* **THE TASK**
After finding the line with "as (r1 & -> & Hr1)." in the entries below, retype exactly each line from there through the line with "in Htext. tauto.", including that final line.

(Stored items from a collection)
◆ ◆ ◆ ◆ ◆ ◆ ◆
(** [/vevo$/i] matches a text of exactly four code units. *)
Lemma reVevo_length (s rest : list ascii) :
  matchAt reVevo s = Some rest -> length s = 4%nat /\ rest = [].
Proof.
  unfold matchAt, reVevo, textI. cbn.
  destruct s as [|a [|b [|c [|d [|e t]]]]]; cbn; try discriminate;
    repeat match goal with
           | |- context [if ?x then _ else _] => destruct x
           end; try discriminate.
  intros [= <-]. auto.
Qed.

Lemma replaceFirst_vevo (s v : list ascii) :
  toLowerCase v = chars "vevo" ->
  replaceFirst reVevo (with_ "") (s ++ toLowerCase v) = s.
Proof.
  intros ->. induction s as [|a s' IH].
  - reflexivity.
  - cbn [app replaceFirst].
    destruct (matchAt reVevo (a :: s' ++ chars "vevo")) as [rest|] eqn:E.
    + apply reVevo_length in E as [E _]. cbn in E. rewrite length_app in E.
      cbn in E. lia.
    + now rewrite IH.
Qed.

(** X3. For a channel name made of code units up to U+00FF, on which
    toLowerCase works unit by unit: the name with VEVO (in any case) put at
    its end normalizes like the name alone, provided the name does not
    itself end in vevo. (Beyond U+00FF lower-casing depends on what
    follows a letter, as for a final capital sigma, and the property is
    not claimed there.) *)
Theorem normalizeArtistName_vevo (name vevo : string) :
  toLowerCase (chars vevo) = chars "vevo" ->
  occurs reVevo (toLowerCase (chars name)) = false ->
  normalizeArtistName (String.append name vevo) = normalizeArtistName name.
Proof.
  intros Hv Hname. unfold normalizeArtistName.
  rewrite chars_append, toLowerCase_app, (replaceFirst_vevo _ _ Hv).
  now rewrite (replaceFirst_absent reVevo _ _ Hname).
Qed.

Lemma normalizeArtistName_vevo_witness :
  normalizeArtistName (String.append "JeremyZucker" "VEVO") =
  normalizeArtistName "JeremyZucker".
Proof.
  apply (normalizeArtistName_vevo "JeremyZucker" "VEVO"); vm_compute; reflexivity.
Defined.

(** *** The pipe *)










Local Open Scope string_scope.


End ShapeFacts.

(** ** The worker *)

Module WorkerMore.
Import Matcher Notions Views NumFacts Samples.

Section WithFuzzy.
Variable fuzzy : string -> string -> Q.

(** X20. The worker marks a result already_exists only when its best
    candidate reached the low-confidence threshold and is among the
    existing identifiers; the result then carries that identifier. *)
Theorem worker_already_exists (data : Worker.WorkerMessage) (r : MatchResult) :
  Worker.onmessage fuzzy data = Some r ->
  status r = already_exists ->
  exists t,
    target r = Some t /\ id t ∈ Worker.existingIds data /\
    existingId r = Some (id t) /\
    ge (Types.confidence r) (Fin (lowConfidenceThreshold (Worker.config data))) = true.
Proof.
  unfold Worker.onmessage.
  destruct (negb _); [discriminate|].
  destruct (Worker.candidates data) as [|c rest]; [intros [= <-]; cbn; intros H; discriminate H|].
  destruct (fold_left _ _ _) as [bestMatch bestScore].
  destruct bestMatch as [best|]; [|intros [= <-]; cbn; intros H; discriminate H].
  destruct (ge bestScore _) eqn:Hge; [|intros [= <-]; cbn; intros H; discriminate H].
  destruct (bool_decide (id best ∈ _)) eqn:Hin.
  - intros [= <-] _. exists best. cbn.
    apply bool_decide_eq_true in Hin. rewrite elem_of_list_to_set in Hin. auto.
  - intros [= <-]. cbn.
    destruct (ge bestScore (Fin (highConfidenceThreshold _))); intros H; discriminate H.
Qed.

End WithFuzzy.

Lemma worker_already_exists_witness :
  exists t,
    Some (A := UnifiedTrack) helloVideo = Some t /\ id t ∈ ["yt:hello"] /\
    Some "yt:hello" = Some (id t) /\
    ge (Fin (99 # 100)) (Fin (lowConfidenceThreshold DEFAULT_MATCH_CONFIG)) = true.
Proof.
  exact (worker_already_exists exactFuzzy
           (message hello [goodbye; helloVideo] DEFAULT_MATCH_CONFIG ["yt:hello"])
           {| source := hello; target := Some helloVideo; confidence := Fin (99 # 100);
              status := already_exists; existingId := Some "yt:hello" |}
           eq_refl eq_refl).
Defined.

End WorkerMore.

(** ** The hook around the model call *)

Module HookFacts.
Import Matcher Notions Views Samples Js JsFacts.

Section WithModel.
Context {World : Type}.
Variable engine : Engine.
Variable fetch : UnifiedTrack -> list UnifiedTrack -> async World Gemini.error Gemini.Response.
Variable JSON_parse : string -> option Js.json.

(** What the match of an answer can be, by the kind of the index. *)
Lemma callGeminiAPI_match (sourceTrack : UnifiedTrack) (candidates : list UnifiedTrack)
    (w w' : World) (r : Gemini.GeminiResult) :
  Gemini.callGeminiAPI engine fetch JSON_parse sourceTrack candidates w = (Returns r, w') ->
  (forall t, Gemini.match_ r = Track t -> t ∈ candidates) /\
  (forall n, Gemini.match_ r = Length n -> n = length candidates) /\
  (foreign (Gemini.match_ r) ->
   exists result index,
     answered fetch JSON_parse sourceTrack candidates w w' result /\
     get "bestMatchIndex" result = Some (Val index) /\ textual index).
Proof.
  assert (Hfb : forall w1 : World,
            (Returns (Error := Gemini.error) (fallback candidates), w1) = (Returns r, w') ->
            (forall t, Gemini.match_ r = Track t -> t ∈ candidates) /\
            (forall n, Gemini.match_ r = Length n -> n = length candidates) /\
            (foreign (Gemini.match_ r) ->
             exists result index,
               answered fetch JSON_parse sourceTrack candidates w w' result /\
               get "bestMatchIndex" result = Some (Val index) /\ textual index)).
  { intros w1 [= <- _]. unfold fallback. cbn. split; [|split].
    - destruct candidates as [|c cs]; cbn; intros t H; [discriminate H|].
      injection H as ->. apply elem_of_cons. now left.
    - destruct candidates; cbn; intros n H; discriminate H.
    - destruct candidates; cbn; intros []. }
  destruct (GeminiFacts.callGeminiAPI_cases engine fetch JSON_parse sourceTrack candidates w)
    as [[w1 H]|(w1 & result & Ha)].
  { rewrite H. apply Hfb. }
  rewrite (GeminiFacts.callGeminiAPI_parsed engine fetch JSON_parse _ _ _ _ _ Ha).
  destruct (GeminiFacts.parsed_returns engine candidates result w1)
    as (r1 & -> & Hr1).
  intros [= -> ->].
  destruct Hr1 as [->|(index & c & Hi & Hc & _ & [[_ Hm]|(_ & _ & _ & p & Hp & Hm)])].
  - now apply (Hfb w').
  - rewrite Hm. repeat split; try discriminate. intros [].
  - rewrite Hm. pose proof (member_textual engine candidates p) as Htext.
    split; [intros t; apply member_Track|]. split.
    + intros n Hn. rewrite Hn in Htext. tauto.
    + intros Hforeign.
      assert (Hkey : exists key, p = PStr key).
      { destruct (member engine candidates p); try destruct Hforeign; tauto. }
      destruct Hkey as (key & ->).
      destruct (toPrimitive_PStr engine index key Hp) as (j & -> & Hj).
      exists result, j. auto.
Qed.

(** X21. callGeminiAPI never makes up a track: a match that is a track is
    one of the candidates it was given. A match that is there and is no
    track (the length of the list, or an inherited member of the array)
    comes only from an answer whose bestMatchIndex is a string, an array
    or an object, which the code uses as a key without checking it; for a
    number, a boolean, null or a missing index the match is a candidate,
    null or undefined. *)
Theorem callGeminiAPI_match_is_candidate (sourceTrack : UnifiedTrack)
    (candidates : list UnifiedTrack) (w w' : World) (r : Gemini.GeminiResult) :
  Gemini.callGeminiAPI engine fetch JSON_parse sourceTrack candidates w = (Returns r, w') ->
  (forall t, Gemini.match_ r = Track t -> t ∈ candidates) /\
  (foreign (Gemini.match_ r) ->
   exists result index,
     answered fetch JSON_parse sourceTrack candidates w w' result /\
     get "bestMatchIndex" result = Some (Val index) /\ textual index).
Proof.
  intros H. destruct (callGeminiAPI_match _ _ _ _ _ H) as (Ht & _ & Hf). auto.
Qed.

End WithModel.

Section WithWorld.
Context {World Error : Type}.
Variable engine : Engine.
Variable searchFn : string -> async World Error (list UnifiedTrack).
Variable fetch : UnifiedTrack -> list UnifiedTrack -> async World Gemini.error Gemini.Response.
Variable JSON_parse : string -> option Js.json.
Variable cancelled : Error.
Variable wrap : Gemini.error -> Error.

Lemma liftGemini_callGeminiAPI (source : UnifiedTrack) (candidates : list UnifiedTrack)
    (w : World) :
  exists r w',
    Gemini.callGeminiAPI engine fetch JSON_parse source candidates w = (Returns r, w') /\
    GeminiHook.liftGemini wrap
      (Gemini.callGeminiAPI engine fetch JSON_parse source candidates) w =
    (Returns r, w').
Proof.
  destruct (GeminiFacts.callGeminiAPI_returns engine fetch JSON_parse source candidates w)
    as (r & w' & H).
  exists r, w'. split; [exact H|]. unfold GeminiHook.liftGemini. now rewrite H.
Qed.

(** A match that is there is not the empty length when there are
    candidates. *)
Lemma truthyPicked_false (m : picked) (candidates : list UnifiedTrack) :
  candidates <> [] ->
  (forall n, m = Length n -> n = length candidates) ->
  truthyPicked m = false -> m = Null \/ m = Missing.
Proof.
  intros Hne Hlen. destruct m as [t| | |n|k]; simpl; try discriminate; auto.
  specialize (Hlen n eq_refl). subst n.
  destruct candidates; [congruence|discriminate].
Qed.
◆ ◆ ◆ ◆ ◆ ◆ ◆
* **REPLY TO THE EXERCISE**
    as (r1 & -> & Hr1).
  intros [= -> ->].
  destruct Hr1 as [->|(index & c & Hi & Hc & _ & [[_ Hm]|(_ & _ & _ & p & Hp & Hm)])].
  - now apply (Hfb w').
  - rewrite Hm. repeat split; try discriminate. intros [].
  - rewrite Hm. pose proof (member_textual engine candidates p) as Htext.
    split; [intros t; apply member_Track|]. split.
    + intros n Hn. rewrite Hn in Htext. tauto.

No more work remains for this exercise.